Radwege in Ansbach (Foto: Stadt Ansbach)
Ansbach- Spaß haben, sich bewegen, Geld sparen und schnell von A nach B kommen … Fahrradfahren hat viele Vorteile! Und die Stadt Ansbach verbessert die Bedingungen für Radler in Ansbach kontinuierlich und baut das Radwegenetz Schritt für Schritt aus.

In einer losen Reihe wollen wir in den nächsten Wochen Verbesserungen für Radfahrer in Ansbach vorstellen.
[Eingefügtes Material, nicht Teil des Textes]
Lemma answered_ok r x f : arrives r x → wf_status (answered (Ok x) f) = StOk → says_ok r.
Proof.
  destruct r as [st b| | |]; simpl; try done. intros [<- Hj]. rewrite Hj. unfold ft_ok.
  destruct (_ && _) eqn:Ho; simpl; [|by destruct (is_nullish (json_normal b))]. destruct (is_nullish (json_normal b)); [done|].
  destruct (truthy (prop "ok" (json_normal b))); [|done]. intros _. split; [|done]. apply andb_true_iff in Ho. lia.
Qed.

Lemma finish_send_outcome x w l : wp (finish_send x) (λ r _, r = Ok delivered ∨ r = Ok send_failed) w l.
Proof. unfold finish_send. case_match; [apply wp_ret; by left|]. apply wp_bind, wp_ret, wp_bind, wp_log, wp_ret. by right. Qed.

Lemma send_mail_outcome p key input ip w l :
  wp (send_mail p key input ip) (λ r _, r = Ok delivered ∨ r = Ok send_failed ∨ ∃ e, r = Throw e) w l.
Proof.
  unfold send_mail. destruct (formatWaitlistEmail input ip) as [subject text].
  assert (F : ∀ x w l, wp (finish_send x) (λ r _, r = Ok delivered ∨ r = Ok send_failed ∨ ∃ e, r = Throw e) w l).
  { intros x w' l'. eapply wp_mono; [apply finish_send_outcome|]. simpl. tauto. }
  apply wp_bind, wp_fetch. destruct (env_fetch w _ _) as [x|e]; [|by eauto].
  case_match; [|apply F]. apply wp_bind, wp_ret. case_match.
  - apply wp_bind, wp_fetch. destruct (env_fetch w _ _) as [y|e]; [apply F|by eauto].
  - apply wp_bind, wp_log, wp_ret. auto.
Qed.

(** The hidden field as validated. *)
Lemma schema_website b i s :
  waitlistSchema is_email b = Some i → prop "website" b = JStr s → wi_website i = Some s.
Proof.
  destruct b as [| | | | | |o]; try done. unfold waitlistSchema. intros E Hw.
  apply bind_Some in E as (name & _ & E). apply bind_Some in E as (email & _ & E).
  apply bind_Some in E as (company & _ & E). apply bind_Some in E as (role & _ & E).
  apply bind_Some in E as (message & _ & E). apply bind_Some in E as (website & Ew & E).
  rewrite Hw in Ew. injection E as <-. unfold optional_or_empty in Ew. cbn [is_str] in Ew.
  destruct (len_between 0 200 s); [by injection Ew as <-|].
  destruct (String.eqb_spec EmptyString s) as [<-|]; [by injection Ew as <-|done].
Qed.

(** In production an accepted submission that is not the honeypot's is a
    delivered one. *)
Lemma submit_outcome p ip b w l :
  we_production p = true → prop "website" b = JStr EmptyString →
  wp (waitlist_submit is_email p ip (Some b)) (λ r _, ∀ x, r = Ok x → says_ok x → x = delivered) w l.
Proof.
  intros Hp Hw. unfold waitlist_submit. destruct (waitlistSchema is_email b) as [input|] eqn:Hv.
  2:{ apply wp_ret. by intros x [= <-] [_ ?]. }
  rewrite (schema_website b input _ Hv Hw). cbn [String.eqb negb]. case_match.
  - rewrite Hp. apply wp_ret. by intros x [= <-] [_ ?].
  - eapply wp_mono; [apply send_mail_outcome|]. intros r l' [->|[->|[e ->]]] x; [by intros [= <-]| |done].
    by intros [= <-] [_ ?].
Qed.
Ziel ist es, den Radverkehr als Bestandteil einer nachhaltigen, integrierten Verkehrspolitik zu fördern.

In den letzten Jahren ließ die Stadt im Stadtgebiet in den letzten Jahren zwölf neue Radwege bauen, zum Beispiel den Fuß- und Radweg von der Staatsstraße St1066 nach Dombach im Loch, nach Röß von Bernhardswinden aus kommend (2012) und vom Stadtkern nach Weihenzell (2010). Außerdem wurde der Radweg entlang der Südosttangente fertiggestellt (2009) sowie ein Radweg über die Bahnlinie bei Wolfartswinden (2008) gebaut. Auch in der Kernstadt hat man an die Radler gedacht: Bei der Umgestaltung der Promenade und bei der Verbindung Matthias-Oechsler-Straße und der Straße An der Eich. Die Planer realisierten zudem einen neuen Radweg beim Straßenausbau in der Herrieder Straße in Elpersdorf.

Doch es sind nicht nur viele neue Radwege entstanden die den Radlern die Möglichkeit bieten, bequem ihr Ziel zu erreichen. Natürlich hat die Stadt auch die bestehenden Radwege im Blick. Da wurden teilweise große Strecken rundum erneuert, wie die Radwege entlang der Rügländer Straße (2012), der Feuchtwanger Straße (2012) sowie der Würzburger Landstraße (2013). Den Radweg an der Friedenskirche ließ die Stadt anstelle der bisher wassergebundenen Ausführung asphaltieren (2014).

Das Staatliche Bauamt war ebenfalls aktiv und stellte zum Beispiel 2011 den Radweg von Elpersdorf nach Herrieden fertig. Für die notwendigen Flächen sorgte die Stadt Ansbach. 2009 ließ das Staatliche Bauamt den Radweg zwischen Windmühle und Neunstetten bauen, dem 2008 der Lückenschluss zwischen Windmühle und Elpersdorf vorausging.